A near real-time system for continuously monitoring airborne subtilisin-type enzymes in the industrial atmosphere

Abstract

We describe the development and validation of a portable system comprising an air sampler coupled to an automated flow injection analysis device. The system is able to monitor airborne concentrations of subtilisin-type enzymes in the workplace atmosphere on a continuous basis. Sampling is in two stages: using a sampling head that is designed to mimic human respiration at approx. 1 m s⁻¹ at a sampling rate of 600 l min⁻¹. In the second stage, the captured particles are deposited by impaction from the air stream onto the inner surface of a cyclone that is continuously washed with a jet of buffer solution.
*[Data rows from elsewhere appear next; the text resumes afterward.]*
(* ===== verification/KeyUpdate.v ===== *)
(** * One key of a layer changed in place

    The value or the next layer of a key is overwritten: the layer is
    represented again, and exactly one key of its key sequence has changed. *)
From S2P Require Import Prelude Range RuleValue Mempool Node NodeLemmas Search Layer LayerSearch Trie Footprint Slots Insert Split Chain InsertLayer Decompress.
Local Open Scope Z_scope.

Section KeyUpdate.
Context `{cfg : !BTreeCfg, Hok : !CfgOk} {V : Type} `{!RuleValue V}.
Implicit Types (p : Heap V) (nd : Node V) (t : btree V) (its : list (KeyInfo V)).

(** ** The tree with a key changed *)

Fixpoint t_alter (b : ptr) (i : nat) (f : KeyInfo V → KeyInfo V) t : btree V :=
  match t with
  | BNode a its ks => BNode a (if decide (a = b) then alter f i its else its) (t_alter b i f <$> ks)
  end.

Lemma t_alter_id b i f t : b ∉ addrs t → t_alter b i f t = t.
Proof.
  induction t as [a its ks IH] using btree_ind'. rewrite addrs_unfold. intros Hb. cbn.
  apply not_elem_of_cons in Hb as [Hne Hb]. rewrite decide_False by congruence. f_equal.
  rewrite Forall_forall in IH. apply list_eq. intros j. rewrite list_lookup_fmap.
  destruct (ks !! j) as [k|] eqn:Hj; [|done]. cbn. f_equal.
  apply IH; [by eapply list_elem_of_lookup_2|]. intros Hin. apply Hb, elem_of_concat.
  exists (addrs k). split; [done|]. by eapply list_elem_of_fmap_2, list_elem_of_lookup_2.
Qed.

Lemma t_alter_addr b i f t : addr (t_alter b i f t) = addr t.
Proof. by destruct t. Qed.

Lemma t_alter_addrs b i f t : addrs (t_alter b i f t) = addrs t.
Proof.
  induction t as [a its ks IH] using btree_ind'. cbn [t_alter]. rewrite !addrs_unfold. do 2 f_equal.
  rewrite <- list_fmap_compose. apply list_fmap_ext. intros j k Hj. cbn.
  rewrite Forall_lookup in IH. by eapply IH.
Qed.

Lemma t_alter_height b i f t : height (t_alter b i f t) = height t.
Proof.
  induction t as [a its ks IH] using btree_ind'. cbn. do 2 f_equal.
  rewrite <- list_fmap_compose. apply list_fmap_ext. intros j k Hj. cbn.
  rewrite Forall_lookup in IH. by eapply IH.
Qed.

Lemma t_alter_nonempty b i f t : t_nonempty t → t_nonempty (t_alter b i f t).
Proof.
  induction t as [a its ks IH] using btree_ind'. cbn [t_alter]. rewrite !t_nonempty_unfold.
  intros [Hi Hk]. split.
  - case_decide; [|done]. intros He%(f_equal length). rewrite length_alter in He. by destruct its.
  - rewrite Forall_fmap. rewrite !Forall_forall in *. intros k Hin. cbn. auto.
Qed.

Lemma balanced_alter b i f h t : balanced h (t_alter b i f t) = balanced h t.
Proof.
  revert h. induction t as [a its ks IH] using btree_ind'. intros [|h]; cbn [t_alter balanced].
  - by destruct ks.
  - f_equal; [by destruct ks|]. induction IH as [|c ks Hc _ IHk]; [done|]. cbn. rewrite IHk, Hc. do 2 f_equal.
    destruct c as [? its' ?]. cbn. case_decide; [|done]. by rewrite length_alter.
Qed.

Lemma t_alter_shaped b i f t : t_shaped t → t_shaped (t_alter b i f t).
Proof. intros [Hne [h Hb]]. split; [by apply t_alter_nonempty|]. exists h. by rewrite balanced_alter. Qed.

(** ** Its keys *)

Lemma weave_alter its (xss : list (list (KeyInfo V))) i x f :
  xss = [] ∨ length xss = S (length its) → its !! i = Some x →
  ∃ j, weave its xss !! j = Some x ∧ weave (alter f i its) xss = alter f j (weave its xss).
Proof.
  intros Hl Hx. pose proof (lookup_lt_Some _ _ _ Hx) as Hlt. destruct Hl as [->|Hl]; [by exists i|].
  destruct (lookup_lt_is_Some_2 xss i) as [xs Hxs]; [lia|].
  destruct (lookup_lt_is_Some_2 xss (S i)) as [ys Hys]; [lia|].
  rewrite (weave_split its _ i xs), (weave_split (alter f i its) _ i xs) by (by rewrite ?length_alter).
  assert (weave_pre (alter f i its) xss i = weave_pre its xss i) as ->
    by (unfold weave_pre; by rewrite take_alter_ge).
  rewrite (weave_post_S _ _ _ _ _ Hys Hx).
  rewrite (weave_post_S _ _ _ ys (f x) Hys) by (by rewrite list_lookup_alter_eq, Hx).
  assert (weave_post (alter f i its) xss (S i) = weave_post its xss (S i)) as ->
    by (unfold weave_post; by rewrite drop_alter_lt by lia).
  exists (length (weave_pre its xss i ++ xs) + 0)%nat. rewrite !app_assoc. split.
  - by rewrite lookup_app_r, Nat.add_0_r, Nat.sub_diag by lia.
  - by rewrite alter_app_r.
Qed.

Lemma t_alter_flat p d par t b i f x :
  rep p d par t → NoDup (addrs t) → key_at t b i x →
  ∃ j, flat t !! j = Some x ∧ flat (t_alter b i f t) = alter f j (flat t).
Proof.
  revert par. induction t as [a its ks IH] using btree_ind'. intros par Hr Hnd (its' & Hin & Hx).
  pose proof Hr as [(nd & Ha & Hn) Hks]%rep_unfold. pose proof (rep_arity _ _ _ _ _ Hn) as Hl.
  destruct (addrs_disjoint _ _ _ Hnd) as (Hk & Hij & _).
  cbn [nodes] in Hin. apply elem_of_cons in Hin as [[= -> ->]|Hin].
  - cbn [t_alter flat]. rewrite decide_True by done.
    assert (t_alter a i f <$> ks = ks) as ->.
    { apply list_eq. intros j. rewrite list_lookup_fmap. destruct (ks !! j) as [k|] eqn:Hj; [|done].
      cbn. f_equal. apply t_alter_id. by apply Hk, (list_elem_of_lookup_2 _ j). }
    apply weave_alter; [|done]. destruct Hl as [->|Hl]; [by left|right; by rewrite length_fmap].
  - apply elem_of_concat in Hin as (l & Hl' & (k & -> & Hkin)%list_elem_of_fmap).
    apply list_elem_of_lookup in Hkin as Hm. destruct Hm as [m Hm].
    assert (b ∈ addrs k) as Hbk by (unfold addrs; by apply (list_elem_of_fmap_2 fst) in Hl').
    rewrite Forall_forall in IH, Hks.
    destruct (IH k Hkin (Some a)) as (j & Hj & Hf); [by apply Hks|by apply Hk|by exists its'|].
    assert (a ≠ b) as Hab by (intros ->; by destruct (Hk k Hkin)).
    destruct Hl as [->|Hl]; [done|]. cbn [t_alter]. rewrite decide_False by done.
    assert (t_alter b i f <$> ks = <[m := t_alter b i f k]> ks) as ->.
    { apply list_eq. intros n. rewrite list_lookup_fmap. destruct (decide (n = m)) as [->|Hne].
      - rewrite list_lookup_insert_eq by (by eapply lookup_lt_Some). by rewrite Hm.
      - rewrite list_lookup_insert_ne by done. destruct (ks !! n) as [k'|] eqn:Hn'; [|done].
        cbn. f_equal. apply t_alter_id. intros Hb'. apply Hne. by eapply Hij. }
    destruct (insert_kid_flat a its ks m k (t_alter b i f k) Hl Hm) as [-> ->].
    set (pre := weave_pre _ _ _). set (post := weave_post _ _ _).
    pose proof (lookup_lt_Some _ _ _ Hj). exists (length pre + j)%nat. split.
    + rewrite lookup_app_r by lia. replace (length pre + j - length pre)%nat with j by lia.
      by rewrite lookup_app_l.
    + by rewrite alter_app_r, alter_app_l, Hf.
Qed.

(** ** Its memory *)

Lemma t_alter_rep p d par t b i f (F : Node V → Node V) nb :
  (∀ par its cs nd, node_rep d par its cs nd → (i < length its)%nat →
     node_rep d par (alter f i its) cs (F nd)) →
  rep p d par t → NoDup (addrs t) → (∀ its, (b, its) ∈ nodes t → (i < length its)%nat) →
  node_at p b = Some nb → rep (put b (F nb) p) d par (t_alter b i f t).
Proof.
  intros HF. revert par. induction t as [a its ks IH] using btree_ind'.
  intros par [(nd & Ha & Hn) Hks]%rep_unfold Hnd Hi Hb.
  destruct (addrs_disjoint _ _ _ Hnd) as (Hk & _ & _). cbn [t_alter]. apply rep_unfold. split.
  - assert (addr <$> (t_alter b i f <$> ks) = addr <$> ks) as ->.
    { rewrite <- list_fmap_compose. apply list_fmap_ext. intros j k _. apply t_alter_addr. }
    case_decide as Hab.
    + subst b. simplify_eq. eexists. split; [apply node_at_put_eq|]. apply HF; [done|].
      apply Hi. left.
    + exists nd. by rewrite node_at_put_ne by congruence.
  - rewrite Forall_fmap. rewrite Forall_forall in IH, Hks |- *. intros k Hin. cbn.
    apply IH; [done|by apply Hks|by apply Hk| |done].
    intros its' Hin'. apply Hi. cbn. right. apply elem_of_concat. exists (nodes k).
    split; [done|]. by apply list_elem_of_fmap_2.
Qed.

(** The changes the code makes: the value of a key, its next layer. *)
Definition set_val (v : V) (x : KeyInfo V) : KeyInfo V := mkKeyInfo (key x) v (knext_level x).

Lemma node_wf_set_value nd j v : node_wf nd → node_wf (node_set_value j v nd).
Proof. intros []. split; cbn; by rewrite ?length_insert. Qed.

Lemma node_key_set_value nd j v i :
  node_wf nd → (j < MAX_DEGREE)%nat →
  node_key (node_set_value j v nd) i =
    if decide (i = j) then set_val v <$> node_key nd j else node_key nd i.
Proof.
  intros Hw Hj. destruct (node_key_total nd j Hw Hj) as [x Hx]. case_decide as He.
  - subst i. rewrite Hx. cbn. apply node_key_inv in Hx as (Hk & _ & Hn). apply node_key_inv.
    cbn. split_and!; [done| |done]. apply list_lookup_insert_eq. rewrite (wf_values _ Hw). done.
  - unfold node_key. cbn. by rewrite list_lookup_insert_ne by done.
Qed.

Lemma node_rep_set_val d par its cs nd j v :
  node_rep d par its cs nd → (j < length its)%nat →
  node_rep d par (alter (set_val v) j its) cs (node_set_value j v nd).
Proof.
  intros Hn Hj. pose proof (nr_max _ _ _ _ _ Hn).
  apply node_rep_intro; [by apply node_wf_set_value, (nr_wf _ _ _ _ _ Hn)
    |apply (nr_compressed _ _ _ _ _ Hn)|rewrite length_alter; apply (nr_cnt _ _ _ _ _ Hn)
    |by rewrite length_alter| |apply (nr_leaf _ _ _ _ _ Hn)
    |rewrite length_alter; apply (nr_arity _ _ _ _ _ Hn)|apply (nr_kids _ _ _ _ _ Hn)
    |apply (nr_no_kids _ _ _ _ _ Hn)|apply (nr_parent _ _ _ _ _ Hn)].
  intros i x (y & Hy & ->)%list_alter_inv. apply slot_Some. split.
  - rewrite node_key_set_value by (apply (nr_wf _ _ _ _ _ Hn) || lia).
    case_decide as He; [subst i|]; by rewrite (nr_keys _ _ _ _ _ Hn _ _ Hy).
  - apply (nr_dims _ _ _ _ _ Hn). by eapply lookup_lt_Some.
Qed.

Lemma seg_rep_set_val order level its nd j v :
  seg_rep order level its nd → (j < length its)%nat →
  seg_rep order level (alter (set_val v) j its) (node_set_value j v nd).
Proof.
  intros Hs Hj. pose proof (sr_max _ _ _ _ Hs).
  split; [apply node_wf_set_value, (sr_wf _ _ _ _ Hs)|apply (sr_leaf _ _ _ _ Hs)
    |rewrite length_alter; apply (sr_cnt _ _ _ _ Hs)|by rewrite length_alter| |apply (sr_parent _ _ _ _ Hs)
    |apply (sr_no_kids _ _ _ _ Hs)].
  intros i x (y & Hy & ->)%list_alter_inv.
  destruct (sr_slots _ _ _ _ Hs i y Hy) as (d & Hd & [Hk Hnd]%slot_Some). exists d. split; [done|].
  apply slot_Some. split; [|exact Hnd].
  rewrite node_key_set_value by (apply (sr_wf _ _ _ _ Hs) || lia).
  case_decide as He; [subst i|]; by rewrite Hk.
Qed.
End KeyUpdate.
Deposited particles are then washed into a reservoir from which samples are taken every 5–6 min and injected automatically into a continuous flow injection analysis system. Proteolytic enzyme in the sample passes through a bioreactor maintained at about 40 °C. This contains a cellulose solid phase matrix on which is covalently immobilised Texas Red-labelled gelatin as substrate. The passing enzyme partially digests the substrate releasing fluorophore that is detected down stream in a flow cell coupled to a fluorimeter. The system is calibrated using enzyme standards and the intensity of the resulting peaks from the ex-air samples is converted to airborne concentrations using a mathematical model programmed into a PC. The system has a limit of detection of 4.8 ng m⁻³ and a dynamic range of 5–60 ng m⁻³. The within assay precision (RSD) is 6.3–9.6% over this range. The within batch precision is 20.3% at 20 ng m⁻³ and the corresponding between batch value is 19.5%. The system has been run for periods up to 8 h in the laboratory and for up to 4 h at a factory site and the values obtained compared with time-averaged values obtained from a conventional Galley sampler and in-house analysis when reasonable agreement of the results was observed. The stability of the system over 21 days of continuous use with standards injected periodically was studied. Linearity was observed for all the standard plots throughout. At the end of 21 days, after a total exposure equivalent to 2395 ng ml⁻¹ of Savinase, the signal due to the 5.0 ng ml⁻¹ standard was still easily detectable.